A relatively simple peptide modification could unlock a whole class of targets for drug discovery, new research shows.
Researchers at the University of Birmingham, in collaboration with the Universities of Bristol and Leeds, successfully demonstrated a route by which peptides could be modified to make them promising reagents for disease diagnostics and drug discovery.
Traditional targets in drug discovery are enzymes such as proteases and kinases. These proteins are attractive targets because they have well defined ‘binding sites’ for their substrates — the molecules with which the enzymes interact. It is now relatively straightforward to develop molecules that mimic the substrate and which inhibit or modify the function of the target.
In contrast, interactions between proteins — so called protein-protein interaction (PPIs) — regulate most biological functions, including that of enzymes. PPIs are far more numerous than traditional drug discovery targets, so blocking PPIs potentially opens-up a much wider range of drug targets.
PPIs have traditionally been considered too difficult to use as drug targets, however, because their binding sites are larger, with fewer grooves or pockets to which small molecule compounds can bind. Understanding how PPIs occur and how to control this represents a first step towards drug discovery against these important targets.
In the new study, published in Chemical Science, the team focused on a PPI that involves β-strand formation at the interface. A β-strand is a specific type of secondary structure that is used to build 3D structure in proteins. By taking a small peptide sequence from the part of the protein where the β-strand forms, and making modifications to its backbone, the team were able to show it binds more quickly and more strongly to the target.

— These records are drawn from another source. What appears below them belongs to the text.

(** * Dataset analyzer: combination search, error statistics, reliability rating

    A shallow embedding of [src/analyzer/dataset_analyzer.py] and
    [src/analyzer/constants.py], with the parts of Python's runtime, of its
    [statistics] module, of [numpy.percentile] and of [pandas] frames that
    the analyzer calls.

    Numbers are Python [float]s, i.e. IEEE 754 binary64 values with
    round-to-nearest-even arithmetic; they are modelled by Rocq's primitive
    [float], whose operations are the same binary64 operations.  Python
    exceptions are modelled by a result type: a computation either returns a
    value ([Ok]) or raises ([Raise]). *)

From Stdlib Require Import Floats ZArith QArith List Bool Lia Permutation Sorted String.
Import ListNotations.

Set Warnings "-inexact-float".

(** ** Python runtime: exceptions and float operators *)

Module Py.

Inductive exn : Set :=
| ZeroDivisionError
| StatisticsError
| ValueError
| AttributeError
| OverflowError
| IndexError
| TypeError.

Inductive result (A : Type) : Type :=
| Ok (a : A)
| Raise (e : exn).

Arguments Ok {A} a.
Arguments Raise {A} e.

Definition bind {A B : Type} (c : result A) (k : A -> result B) : result B :=
  match c with
  | Ok a => k a
  | Raise e => Raise e
  end.

(** [for x in xs: st = body st x], stopping at the first exception. *)
Fixpoint for_each {S X : Type} (body : S -> X -> result S) (xs : list X) (st : S)
  : result S :=
  match xs with
  | [] => Ok st
  | x :: xs' => bind (body st x) (for_each body xs')
  end.

(** [x / y] on floats: Python raises on a zero divisor (either sign) instead
    of returning an infinity or a NaN. *)
Definition truediv (x y : float) : result float :=
  if (y =? 0)%float then Raise ZeroDivisionError else Ok (x / y)%float.

End Py.

Import Py.

Declare Scope py_scope.
Delimit Scope py_scope with py.
Notation "x <- c1 ;; c2" := (bind c1 (fun x => c2))
  (at level 61, c1 at next level, right associativity) : py_scope.

(** ** [DatasetAnalyzer._find_best_combination] *)

Definition combination : Type := float * float * float.

(** The three local variables the loop updates. *)
Record search_state : Type := mk_search_state {
  best_error : float;
  best_result : option float;
  best_combination : option combination
}.

(** [best_error = float("inf"); best_result = None; best_combination = None] *)
Definition initial_state : search_state :=
  {| best_error := infinity; best_result := None; best_combination := None |}.

(** [itertools.product(numbers, repeat=3)]: the first component varies
    slowest, the last one fastest. *)
Definition product3 (numbers : list float) : list combination :=
  flat_map (fun n1 =>
    flat_map (fun n2 =>
      map (fun n3 => (n1, n2, n3)) numbers) numbers) numbers.

(** The part of the loop body after the [n3 == 0] guard. *)
Definition score_and_update (target : float) (st : search_state) (c : combination)
  : result search_state :=
  let '(n1, n2, n3) := c in
  (result <- truediv (n1 * n2) n3 ;;
   quotient <- truediv (abs (result - target)) target ;;
   let error := (quotient * 100)%float in
   if (error <? best_error st)%float
   then Ok {| best_error := error;
              best_result := Some result;
              best_combination := Some (n1, n2, n3) |}
   else Ok st)%py.

Definition loop_body (target : float) (st : search_state) (c : combination)
  : result search_state :=
  let '(_, _, n3) := c in
  if (n3 =? 0)%float then Ok st (* continue *)
  else score_and_update target st c.

Definition _find_best_combination (numbers : list float) (target : float)
  : result (option float * float * option combination) :=
  (st <- for_each (loop_body target) (product3 numbers) initial_state ;;
   Ok (best_result st, best_error st, best_combination st))%py.

(** ** STEP 1 of [analyze]: the best match of every dataset *)

(** One value of the dictionary [_parse_dataset] returns. *)
Record dataset : Type := mk_dataset {
  target : float;
  numbers : list float
}.

(** [result, error, (n1, n2, n3) = self._find_best_combination(...)]:
    unpacking [None] into three names raises [TypeError]. *)
Definition best_match (data : dataset)
  : result (option float * float * combination) :=
  (found <- _find_best_combination (numbers data) (target data) ;;
   let '(result, error, best_combination) := found in
   match best_combination with
   | Some c => Ok (result, error, c)
   | None => Raise TypeError
   end)%py.

(** The loop over [datasets.items()], as far as [all_errors] goes. *)
Definition collect_errors (datasets : list (string * dataset)) : result (list float) :=
  for_each (fun all_errors item =>
              (found <- best_match (snd item) ;;
               let '(_, error, _) := found in
               Ok (all_errors ++ [error]))%py)
           datasets [].

(** ** [constants.py] *)

Module ErrorThreshold.
Definition EXCEPTIONAL : float := 1.0.
Definition SUPERIOR : float := 5.0.
Definition SATISFACTORY : float := 10.0.
End ErrorThreshold.

Module CSVIndex.
Definition SETS_COUNT : Z := 8.
Definition TARGET_ROW : nat := 3.
Definition DATA_START_ROW : nat := 6.
Definition COLUMN_STEP : nat := 2.
End CSVIndex.

Module StatisticalMetrics.
Definition Q1_PERCENTILE : Z := 25.
Definition Q3_PERCENTILE : Z := 75.
End StatisticalMetrics.

(** ** Python integers and their conversion to floats *)

Module PyInt.

(** An integer as an unrounded binary number [m * 2^0]. *)
Definition Z2SF (z : Z) : spec_float :=
  match z with
  | Z0 => S754_zero false
  | Zpos p => S754_finite false p 0
  | Zneg p => S754_finite true p 0
  end.

(** The binary64 value nearest to [a / b] (ties to even); an infinity when
    the quotient is beyond the largest float. *)
Definition round_ratio (a b : Z) : float :=
  SF2Prim (SFdiv prec emax (Z2SF a) (Z2SF b)).

(** [float(n)]: the binary64 value nearest to [n], exact below [2^53]. *)
Definition to_float (n : Z) : float :=
  SF2Prim (binary_normalize prec emax n 0 false).

(** Integers that convert to a float without rounding. *)
Definition is_small (n : Z) : bool := (Z.abs n <? 2 ^ 53)%Z.

(** [a / b] on integers (true division): the correctly rounded quotient.
    When both operands convert exactly, CPython divides the two floats;
    otherwise it rounds the exact quotient itself and raises when the
    result is beyond the largest float. *)
Definition truediv (a b : Z) : result float :=
  if (b =? 0)%Z then Raise ZeroDivisionError
  else if is_small a && is_small b then Ok (to_float a / to_float b)%float
  else
    let f := round_ratio a b in
    if is_infinity f then Raise OverflowError else Ok f.

(** [n.bit_length()] for [n >= 0]. *)
Definition bit_length (n : Z) : Z :=
  if (n =? 0)%Z then 0%Z else (Z.log2 n + 1)%Z.

End PyInt.

(** ** STEP 3 of [analyze]: error tolerance distribution *)

(** [sum(1 for e in all_errors if e < threshold)] *)
Definition count_below (threshold : float) (all_errors : list float) : Z :=
  fold_left Z.add
    (map (fun _ => 1%Z) (filter (fun e => (e <? threshold)%float) all_errors)) 0%Z.

Definition confidence_intervals (all_errors : list float) : list (float * Z) :=
  [ (ErrorThreshold.EXCEPTIONAL, count_below ErrorThreshold.EXCEPTIONAL all_errors);
    (ErrorThreshold.SUPERIOR, count_below ErrorThreshold.SUPERIOR all_errors);
    (ErrorThreshold.SATISFACTORY, count_below ErrorThreshold.SATISFACTORY all_errors) ].

(** One row of [tolerance_table], before formatting: the label, the numerator
    and denominator of ["{count}/{SETS_COUNT} datasets"], and the percentage
    [(count / len(all_errors)) * 100] that is printed with one decimal. *)
Record tolerance_row : Type := mk_tolerance_row {
  row_label : string;
  row_count : Z;
  row_sets : Z;
  row_percent : float
}.

Definition tolerance_entry (label : string) (all_errors : list float) (k : nat)
  : result tolerance_row :=
  let count := snd (nth k (confidence_intervals all_errors) (0%float, 0%Z)) in
  (fraction <- PyInt.truediv count (Z.of_nat (List.length all_errors)) ;;
   Ok {| row_label := label;
         row_count := count;
         row_sets := CSVIndex.SETS_COUNT;
         row_percent := (fraction * 100)%float |})%py.

Definition tolerance_table (all_errors : list float) : result (list tolerance_row) :=
  (r0 <- tolerance_entry "ε < 1.0%" all_errors 0 ;;
   r1 <- tolerance_entry "ε < 5.0%" all_errors 1 ;;
   r2 <- tolerance_entry "ε < 10.0%" all_errors 2 ;;
   Ok [r0; r1; r2])%py.

(** ** STEP 4 of [analyze]: reliability rating from the maximum error *)

(** The [if]/[elif] chain on [metrics["max"]]: the rating and its notes. *)
Definition reliability_rating (max_error : float) : string * string :=
  if (max_error <? ErrorThreshold.EXCEPTIONAL)%float then
    ("Exceptional"%string,
     "Demonstrates remarkable precision across all datasets"%string)
  else if (max_error <? ErrorThreshold.SUPERIOR)%float then
    ("Superior"%string, "Exhibits excellent consistency across datasets"%string)
  else if (max_error <? ErrorThreshold.SATISFACTORY)%float then
    ("Satisfactory"%string, "Meets all specified precision requirements"%string)
  else
    ("Limited"%string, "Further optimization recommended"%string).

“Our modification uses relatively simple chemistry and has taught us about how peptides bind to their targets in a β-strand conformation and how to control binding,” said lead researcher Professor Andy Wilson, “This in turn opens up the path to drug discovery for β-strand mediated PPIs targets.”
The team has shown how this could be done for one specific type of PPI — the SIM/SUMO interaction, which in itself plays fundamental roles in protein stability, response to stress and the cell cycle. The next steps will be to demonstrate the approach can be generalised for multiple different PPIs.
The research was led by the Wilson group at the University of Birmingham and funded by EPSRC Programme and BBSRC strategic Longer and Larger (sLoLa) awards.